Assignment:
Check each line of the data below for the word "list", then extract the ones that have it.

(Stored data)

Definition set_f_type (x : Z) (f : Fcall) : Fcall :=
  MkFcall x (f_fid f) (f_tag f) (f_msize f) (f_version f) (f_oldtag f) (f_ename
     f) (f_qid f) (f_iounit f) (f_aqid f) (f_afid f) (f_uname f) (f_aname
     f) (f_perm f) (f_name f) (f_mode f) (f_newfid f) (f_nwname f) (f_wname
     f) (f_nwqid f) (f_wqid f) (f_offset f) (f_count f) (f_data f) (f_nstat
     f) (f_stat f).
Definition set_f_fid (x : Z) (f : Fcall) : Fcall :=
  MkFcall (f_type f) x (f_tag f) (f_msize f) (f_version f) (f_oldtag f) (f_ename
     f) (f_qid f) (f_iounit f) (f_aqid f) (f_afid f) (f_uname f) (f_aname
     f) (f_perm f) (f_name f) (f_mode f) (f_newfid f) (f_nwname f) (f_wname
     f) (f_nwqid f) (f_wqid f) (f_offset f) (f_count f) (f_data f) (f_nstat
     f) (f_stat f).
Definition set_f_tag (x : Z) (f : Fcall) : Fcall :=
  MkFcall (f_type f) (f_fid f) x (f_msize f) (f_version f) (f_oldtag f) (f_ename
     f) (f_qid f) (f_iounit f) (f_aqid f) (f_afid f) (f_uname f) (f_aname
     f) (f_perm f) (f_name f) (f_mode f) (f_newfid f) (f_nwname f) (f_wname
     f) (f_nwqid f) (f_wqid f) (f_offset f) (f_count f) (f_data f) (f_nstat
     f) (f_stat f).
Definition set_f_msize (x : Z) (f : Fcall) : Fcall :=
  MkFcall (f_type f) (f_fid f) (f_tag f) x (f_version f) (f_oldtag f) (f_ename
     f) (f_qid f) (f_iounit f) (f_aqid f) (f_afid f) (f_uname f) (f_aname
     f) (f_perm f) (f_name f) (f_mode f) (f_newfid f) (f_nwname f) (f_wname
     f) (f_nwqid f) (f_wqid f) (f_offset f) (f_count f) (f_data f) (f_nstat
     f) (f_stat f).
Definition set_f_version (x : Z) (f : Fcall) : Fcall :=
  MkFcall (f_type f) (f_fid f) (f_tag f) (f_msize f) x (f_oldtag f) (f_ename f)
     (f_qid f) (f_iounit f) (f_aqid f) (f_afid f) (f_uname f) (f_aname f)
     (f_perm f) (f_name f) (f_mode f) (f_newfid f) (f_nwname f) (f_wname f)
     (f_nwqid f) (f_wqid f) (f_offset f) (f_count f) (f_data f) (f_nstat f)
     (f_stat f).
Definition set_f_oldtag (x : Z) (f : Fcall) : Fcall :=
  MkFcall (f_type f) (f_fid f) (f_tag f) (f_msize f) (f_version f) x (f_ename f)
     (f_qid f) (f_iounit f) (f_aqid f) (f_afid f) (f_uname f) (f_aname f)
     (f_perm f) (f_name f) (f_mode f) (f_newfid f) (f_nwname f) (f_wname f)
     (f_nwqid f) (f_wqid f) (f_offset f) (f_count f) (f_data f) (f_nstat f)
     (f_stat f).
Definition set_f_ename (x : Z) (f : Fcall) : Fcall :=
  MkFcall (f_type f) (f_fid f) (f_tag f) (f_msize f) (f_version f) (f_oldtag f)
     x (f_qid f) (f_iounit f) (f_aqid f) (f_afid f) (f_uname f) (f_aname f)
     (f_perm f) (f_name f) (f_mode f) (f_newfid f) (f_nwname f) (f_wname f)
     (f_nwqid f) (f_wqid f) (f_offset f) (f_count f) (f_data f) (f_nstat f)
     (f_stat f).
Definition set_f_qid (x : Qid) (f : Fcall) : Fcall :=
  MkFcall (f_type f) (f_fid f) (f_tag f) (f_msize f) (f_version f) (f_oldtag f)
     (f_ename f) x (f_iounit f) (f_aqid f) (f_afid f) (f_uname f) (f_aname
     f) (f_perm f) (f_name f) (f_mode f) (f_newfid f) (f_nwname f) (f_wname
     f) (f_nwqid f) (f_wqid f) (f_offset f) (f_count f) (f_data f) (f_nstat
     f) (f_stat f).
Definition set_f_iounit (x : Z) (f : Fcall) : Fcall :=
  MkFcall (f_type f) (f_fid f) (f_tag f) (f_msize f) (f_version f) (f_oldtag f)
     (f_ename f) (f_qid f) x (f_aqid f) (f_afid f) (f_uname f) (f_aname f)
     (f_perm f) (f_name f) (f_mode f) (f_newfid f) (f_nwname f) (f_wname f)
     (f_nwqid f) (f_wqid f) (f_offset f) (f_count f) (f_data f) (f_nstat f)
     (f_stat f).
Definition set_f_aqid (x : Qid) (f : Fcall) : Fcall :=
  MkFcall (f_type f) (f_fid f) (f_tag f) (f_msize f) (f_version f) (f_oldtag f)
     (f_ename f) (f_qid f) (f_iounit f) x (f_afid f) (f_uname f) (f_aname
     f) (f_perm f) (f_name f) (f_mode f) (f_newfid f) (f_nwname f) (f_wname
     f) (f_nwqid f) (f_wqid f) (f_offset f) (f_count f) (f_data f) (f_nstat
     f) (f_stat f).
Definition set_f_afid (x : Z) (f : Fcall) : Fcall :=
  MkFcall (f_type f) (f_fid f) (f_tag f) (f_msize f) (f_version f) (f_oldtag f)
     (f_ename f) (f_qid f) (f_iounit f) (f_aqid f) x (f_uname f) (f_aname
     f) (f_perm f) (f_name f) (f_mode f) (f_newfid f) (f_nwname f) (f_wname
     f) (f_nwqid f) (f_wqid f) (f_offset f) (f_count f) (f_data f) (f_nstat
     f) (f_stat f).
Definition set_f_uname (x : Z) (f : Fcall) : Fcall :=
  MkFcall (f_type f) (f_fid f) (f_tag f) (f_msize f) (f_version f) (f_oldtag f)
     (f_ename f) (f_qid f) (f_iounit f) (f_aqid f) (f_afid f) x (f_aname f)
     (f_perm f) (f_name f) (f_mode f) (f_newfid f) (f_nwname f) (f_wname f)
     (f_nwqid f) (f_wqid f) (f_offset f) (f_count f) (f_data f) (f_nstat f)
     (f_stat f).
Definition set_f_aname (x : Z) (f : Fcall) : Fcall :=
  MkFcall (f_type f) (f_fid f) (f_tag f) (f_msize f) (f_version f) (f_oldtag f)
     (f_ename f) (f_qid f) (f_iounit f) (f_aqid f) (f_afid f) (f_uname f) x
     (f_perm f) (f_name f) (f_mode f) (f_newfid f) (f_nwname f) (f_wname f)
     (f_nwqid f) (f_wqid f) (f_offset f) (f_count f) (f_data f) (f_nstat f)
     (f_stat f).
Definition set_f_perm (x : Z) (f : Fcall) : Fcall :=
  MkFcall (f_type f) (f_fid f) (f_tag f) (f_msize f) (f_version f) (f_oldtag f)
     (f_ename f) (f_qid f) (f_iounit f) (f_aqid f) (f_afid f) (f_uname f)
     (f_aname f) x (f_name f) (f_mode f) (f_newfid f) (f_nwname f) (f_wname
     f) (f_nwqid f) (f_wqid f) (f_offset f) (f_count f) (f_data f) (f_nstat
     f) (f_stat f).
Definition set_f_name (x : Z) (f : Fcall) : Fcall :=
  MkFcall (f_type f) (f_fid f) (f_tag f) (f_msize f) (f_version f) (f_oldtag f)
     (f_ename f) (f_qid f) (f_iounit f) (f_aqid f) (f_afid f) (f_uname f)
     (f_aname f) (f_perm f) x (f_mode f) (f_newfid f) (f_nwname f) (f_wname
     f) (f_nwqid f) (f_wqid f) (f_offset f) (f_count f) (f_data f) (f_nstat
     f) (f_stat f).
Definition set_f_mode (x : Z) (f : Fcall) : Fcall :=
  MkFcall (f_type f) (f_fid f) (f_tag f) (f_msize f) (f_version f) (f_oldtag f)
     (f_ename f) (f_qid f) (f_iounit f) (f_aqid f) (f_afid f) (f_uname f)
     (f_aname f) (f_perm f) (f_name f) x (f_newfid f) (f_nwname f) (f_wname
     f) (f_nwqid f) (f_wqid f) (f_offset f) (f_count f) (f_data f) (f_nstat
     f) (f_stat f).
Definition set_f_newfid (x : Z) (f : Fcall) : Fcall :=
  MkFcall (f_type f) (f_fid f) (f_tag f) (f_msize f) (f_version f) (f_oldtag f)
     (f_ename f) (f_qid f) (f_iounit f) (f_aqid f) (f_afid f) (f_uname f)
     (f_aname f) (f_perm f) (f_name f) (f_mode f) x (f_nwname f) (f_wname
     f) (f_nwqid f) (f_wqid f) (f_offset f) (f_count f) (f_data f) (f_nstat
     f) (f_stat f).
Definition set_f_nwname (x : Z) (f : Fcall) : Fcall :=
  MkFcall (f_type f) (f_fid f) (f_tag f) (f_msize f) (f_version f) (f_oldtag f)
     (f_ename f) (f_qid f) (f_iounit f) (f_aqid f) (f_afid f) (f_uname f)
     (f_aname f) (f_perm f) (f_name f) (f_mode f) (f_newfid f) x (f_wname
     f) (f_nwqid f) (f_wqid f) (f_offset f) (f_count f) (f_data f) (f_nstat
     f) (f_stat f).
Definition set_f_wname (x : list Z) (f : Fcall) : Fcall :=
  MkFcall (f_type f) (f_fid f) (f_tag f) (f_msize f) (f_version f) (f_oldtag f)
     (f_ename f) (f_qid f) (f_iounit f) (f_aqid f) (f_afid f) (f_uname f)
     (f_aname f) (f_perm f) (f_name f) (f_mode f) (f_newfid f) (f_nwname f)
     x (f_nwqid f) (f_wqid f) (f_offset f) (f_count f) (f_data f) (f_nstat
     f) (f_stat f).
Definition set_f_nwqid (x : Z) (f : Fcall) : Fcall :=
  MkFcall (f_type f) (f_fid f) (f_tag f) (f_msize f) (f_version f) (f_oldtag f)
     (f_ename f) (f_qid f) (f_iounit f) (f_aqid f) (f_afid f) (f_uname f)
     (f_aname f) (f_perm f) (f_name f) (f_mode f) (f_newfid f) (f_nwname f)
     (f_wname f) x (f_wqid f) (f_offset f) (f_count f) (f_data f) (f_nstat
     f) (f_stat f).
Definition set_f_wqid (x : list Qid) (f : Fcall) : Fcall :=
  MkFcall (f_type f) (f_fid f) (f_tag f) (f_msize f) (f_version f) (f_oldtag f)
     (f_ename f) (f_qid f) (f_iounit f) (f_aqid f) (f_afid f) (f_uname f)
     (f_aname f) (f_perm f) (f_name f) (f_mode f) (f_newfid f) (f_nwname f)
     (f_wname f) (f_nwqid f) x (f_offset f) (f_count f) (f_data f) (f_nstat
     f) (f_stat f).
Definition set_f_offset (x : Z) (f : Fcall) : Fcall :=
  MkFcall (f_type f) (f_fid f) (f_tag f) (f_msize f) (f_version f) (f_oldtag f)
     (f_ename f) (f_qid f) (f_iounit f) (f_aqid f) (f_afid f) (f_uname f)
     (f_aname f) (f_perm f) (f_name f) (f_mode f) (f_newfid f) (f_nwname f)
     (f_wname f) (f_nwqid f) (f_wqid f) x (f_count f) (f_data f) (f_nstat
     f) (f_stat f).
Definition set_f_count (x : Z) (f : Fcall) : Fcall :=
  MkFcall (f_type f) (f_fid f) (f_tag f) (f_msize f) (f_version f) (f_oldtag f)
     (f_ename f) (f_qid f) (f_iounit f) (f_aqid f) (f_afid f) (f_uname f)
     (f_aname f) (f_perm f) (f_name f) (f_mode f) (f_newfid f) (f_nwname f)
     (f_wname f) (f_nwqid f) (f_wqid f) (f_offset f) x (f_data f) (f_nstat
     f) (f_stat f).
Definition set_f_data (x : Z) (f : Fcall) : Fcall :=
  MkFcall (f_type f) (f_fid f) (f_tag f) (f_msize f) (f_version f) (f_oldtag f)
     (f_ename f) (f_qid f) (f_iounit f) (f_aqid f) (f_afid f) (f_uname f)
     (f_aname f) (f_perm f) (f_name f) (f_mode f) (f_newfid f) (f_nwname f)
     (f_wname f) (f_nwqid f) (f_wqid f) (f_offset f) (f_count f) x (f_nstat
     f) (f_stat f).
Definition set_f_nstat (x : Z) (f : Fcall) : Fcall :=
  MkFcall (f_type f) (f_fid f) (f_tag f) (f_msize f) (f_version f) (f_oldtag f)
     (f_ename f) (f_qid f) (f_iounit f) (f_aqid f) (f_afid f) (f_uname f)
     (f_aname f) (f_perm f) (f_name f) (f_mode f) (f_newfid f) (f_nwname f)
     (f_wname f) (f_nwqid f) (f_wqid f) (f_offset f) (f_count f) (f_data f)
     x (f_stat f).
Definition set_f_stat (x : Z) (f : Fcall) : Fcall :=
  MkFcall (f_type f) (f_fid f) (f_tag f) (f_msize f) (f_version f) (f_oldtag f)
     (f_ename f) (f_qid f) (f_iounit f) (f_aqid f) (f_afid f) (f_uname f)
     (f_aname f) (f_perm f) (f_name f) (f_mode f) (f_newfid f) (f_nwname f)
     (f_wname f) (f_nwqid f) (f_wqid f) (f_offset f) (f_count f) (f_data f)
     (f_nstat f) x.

Exercise result:
Definition set_f_wname (x : list Z) (f : Fcall) : Fcall :=
Definition set_f_wqid (x : list Qid) (f : Fcall) : Fcall :=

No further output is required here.